Et le prélat romain de préciser : « Il est évident que, pour le catholique, un concile est  ipso facto  d’une telle autorité et importance qu’il accepte spontanément ses enseignements avec une dévotion filiale. Mais il est tout aussi évident que l’autorité d’un concile, des pères conciliaires qui approuvent ses décrets et des papes qui les promulguent, ne rend pas moins problématique l’acceptation de documents qui sont en contradiction flagrante avec le Magistère, ou du moins l’affaiblissent.

« Et si cette problématique persiste après soixante ans – en parfaite cohérence avec la volonté délibérée des novateurs qui ont préparé les documents et influencé les protagonistes –, nous devons nous demander quel est l’obex, l’obstacle insurmontable qui nous oblige, contre toute raison, à considérer de force comme catholique  ce qui ne l’est pas, au nom d’un critère qui vaut uniquement et exclusivement pour ce qui est certainement catholique.

« Il doit être clair que l’analogia fidei  s’applique aux vérités de la Foi, précisément, et non à l’erreur, puisque l’unité harmonieuse de la Vérité dans toutes ses articulations ne peut pas chercher la cohérence avec ce qui lui est opposé. Si un texte conciliaire formule un concept hérétique ou proche de l’hérésie, il n’existe aucun critère herméneutique qui puisse le rendre orthodoxe, simplement parce que ce texte fait partie des actes d’un concile.

« Nous savons très bien quelles tromperies et quelles manœuvres habiles ont été mises en place par des conseillers et des théologiens ultra-progressistes, avec la complicité de l’aile moderniste des pères conciliaires. Et nous savons bien avec quelle connivence Jean XXIII et Paul VI ont approuvé ces coups de main, en violation des normes qu’ils avaient eux-mêmes approuvées. 

« Le vice substantiel consiste donc à avoir frauduleusement conduit les Pères du Concile à approuver des textes équivoques – qu’ils considéraient  suffisamment catholiques  pour mériter leur  placet  –, puis à utiliser cette même ambiguïté pour leur faire dire exactement ce que les novateurs voulaient. […]

« Il faut noter que ce mécanisme inauguré par Vatican II a connu une recrudescence, une accélération, voire un essor sans précédent avec le pape Bergoglio, qui a délibérément recours à des expressions imprécises, astucieusement formulées en dehors du langage théologique, précisément dans l’intention de démanteler morceau par morceau ce qui reste de la doctrine, au nom de l’application du Concile.

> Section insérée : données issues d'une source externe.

Lemma four_children_ok (this : TileNode NM) c0 c1 c2 c3 rest c0' c1' c2' c3' :
  _children this = c0 :: c1 :: c2 :: c3 :: rest ->
  quadtree_ok this = true ->
  quadtree_ok c0' = true -> quadtree_ok c1' = true ->
  quadtree_ok c2' = true -> quadtree_ok c3' = true ->
  quadtree_ok (with_children (c0' :: c1' :: c2' :: c3' :: rest) this) = true.
Proof.
  intros Hch Hok H0 H1 H2 H3.
  rewrite quadtree_ok_eq in Hok |- *. unfold childCount_ok in *.
  destruct this. simpl in *. subst. simpl in *.
  rewrite !andb_true_iff in *.
  destruct Hok as (Hcount & _ & _ & _ & _ & Hrest). auto 10.
Qed.

Lemma refreshInheritedData_ok (this : TileNode NM) :
  forall parent bindings this' ev,
    refreshInheritedData parent bindings this = Some (this', ev) ->
    quadtree_ok this = true -> quadtree_ok this' = true.
Proof.
  induction this as [this IH] using TileNode_tree_ind.
  intros parent bindings this' ev H Hok.
  apply refreshInheritedData_shape in H as (here & Hsame & Hcases).
  pose proof (quadtree_ok_same_but_data _ _ Hsame) as Hq.
  destruct Hcases as [->|(c0 & c1 & c2 & c3 & rest & c0' & c1' & c2' & c3'
                          & e0 & e1 & e2 & e3 & Hch & H0 & H1 & H2 & H3 & ->)].
  - congruence.
  - rewrite Hch in IH.
    inversion IH as [|? ? I0 IH1]; subst.
    inversion IH1 as [|? ? I1 IH2]; subst.
    inversion IH2 as [|? ? I2 IH3]; subst.
    inversion IH3 as [|? ? I3 _]; subst.
    assert (Hkids : forallb quadtree_ok (c0 :: c1 :: c2 :: c3 :: rest) = true).
    { rewrite quadtree_ok_eq, Hch in Hok. apply andb_true_iff in Hok as [_ Hok]. exact Hok. }
    simpl in Hkids. rewrite !andb_true_iff in Hkids.
    destruct Hkids as (K0 & K1 & K2 & K3 & _).
    apply four_children_ok with (c0 := c0) (c1 := c1) (c2 := c2) (c3 := c3).
    + apply same_but_data_fields in Hsame as (_ & _ & -> & _). exact Hch.
    + congruence.
    + eapply I0; eassumption.
    + eapply I1; eassumption.
    + eapply I2; eassumption.
    + eapply I3; eassumption.
Qed.

Lemma merge_colorLayer_same bindings layer (this this' : TileNode NM) ev :
  merge_colorLayer bindings layer this = Some (this', ev) -> same_but_data this this'.
Proof.
  intros H.
  assert (Hm : forall m, same_but_data this (with_renderModel m this)).
  { intros m. exists m, (_surface this). destruct this. reflexivity. }
  destruct layer as [l|[u|]|]; simpl in H.
  - destruct (getTexture l) as [tex|].
    + apply merge_imageLayer_model in H. cbv zeta in H. subst this'. apply Hm.
    + injection H as <- _. apply same_but_data_refl.
  - destruct (passIndex u _).
    + injection H as <- _. apply same_but_data_refl.
    + unfold addPass in H. injection H as <- _. apply Hm.
  - injection H as <- _. apply same_but_data_refl.
  - injection H as <- _. apply same_but_data_refl.
Qed.

Lemma for_each_same {A} (body : A -> TileNode NM -> Op NM (TileNode NM)) l :
  (forall a this this' ev, body a this = Some (this', ev) -> same_but_data this this') ->
  forall this this' ev,
    for_each l body this = Some (this', ev) -> same_but_data this this'.
Proof.
  intros Hbody. induction l as [|a l IH]; cbn [for_each]; intros this this' ev H.
  - injection H as <- _. apply same_but_data_refl.
  - apply bind_Some in H as (this1 & e0 & e1 & H0 & H1 & _).
    eapply same_but_data_trans; [eapply Hbody; exact H0|eapply IH; exact H1].
Qed.

Lemma write_sharedSampler_same i s (this : TileNode NM) :
  same_but_data this (write_sharedSampler i s this).
Proof. eexists _, (_surface this). unfold write_sharedSampler. destruct this. reflexivity. Qed.

Lemma merge_data_same model bindings (this : TileNode NM) this4 flag e1 e2 e3 e4 this1 this2 this3 :
  merge_colorLayers model bindings this = Some (this1, e1) ->
  merge_elevation model bindings this1 = Some ((this2, flag), e2) ->
  merge_normals model bindings this2 = Some (this3, e3) ->
  for_each (sharedLayers model) (merge_sharedLayer bindings) this3 = Some (this4, e4) ->
  same_but_data this this4.
Proof.
  intros H1 H2 H3 H4.
  assert (S1 : same_but_data this this1).
  { unfold merge_colorLayers in H1. destruct (SamplerBinding.isActive _).
    - eapply for_each_same; [|exact H1]. apply merge_colorLayer_same.
    - injection H1 as <- _. apply same_but_data_refl. }
  assert (S2 : same_but_data this1 this2).
  { unfold merge_elevation in H2.
    destruct (SamplerBinding.isActive _);
      [destruct (elevationModel model) as [[tex|]|]|];
      try (injection H2 as <- _ _; apply same_but_data_refl).
    apply bind_Some in H2 as (t & a & b & Hs & H2 & _). injection H2 as <- _.
    eapply same_but_data_trans; [apply write_sharedSampler_same|].
    apply setElevationRaster_events in Hs as [Hs _]. exact Hs. }
  assert (S3 : same_but_data this2 this3).
  { unfold merge_normals in H3.
    destruct (SamplerBinding.isActive _);
      [destruct (normalModel model) as [[tex|]|]|];
      try (injection H3 as <- _; apply same_but_data_refl).
    apply bind_emit in H3 as (e & H3 & _). injection H3 as <- _.
    apply write_sharedSampler_same. }
  assert (S4 : same_but_data this3 this4).
  { eapply for_each_same; [|exact H4].
    intros l t t' e. unfold merge_sharedLayer.
    destruct (getTexture l); [destruct (findSharedBinding _ _)|];
      intros H; injection H as <- _; try apply same_but_data_refl.
    eexists _, (_surface t). destruct t. reflexivity. }
  eapply same_but_data_trans; [exact S1|].
  eapply same_but_data_trans; [exact S2|].
  eapply same_but_data_trans; [exact S3|exact S4].
Qed.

Il est vrai que chez lui, l’hérésie et l’hétérogénéité par rapport au Magistère sont évidentes et presque éhontées ; mais il est tout aussi vrai que la Déclaration d’Abou Dabi ne serait pas concevable sans la prémisse de  Lumen gentium. […]

« Je conclurai en rappelant un fait qui me semble très significatif : si les Pasteurs s’étaient engagés avec la même force que celle déployée depuis des décennies pour défendre Vatican II et “l’Eglise conciliaire”, pour réaffirmer et défendre toute la doctrine catholique, ou ne serait-ce que pour promouvoir auprès des fidèles la connaissance du Catéchisme de saint Pie X, la situation du corps ecclésial serait radicalement différente. Mais il est également vrai que les fidèles éduqués dans la fidélité à la doctrine se seraient armés de fourches pour accueillir les falsifications des novateurs et de leurs protecteurs. »

Tel est bien le débat sur le Concile dont Mgr Brunero Gherardini (1925-2017) considérait à juste titre qu’il devait nécessairement être ouvert [Le concile Vatican II  : un débat à ouvrir, Casa Mariana Editrice, 2009], et dont il déplora qu’il n’ait pas eu lieu [Le concile Vatican II : un débat qui n’a pas eu lieu, Editions du Courrier de Rome, 2011]. Les autorités romaines ne pourront pas éluder ce débat indéfiniment.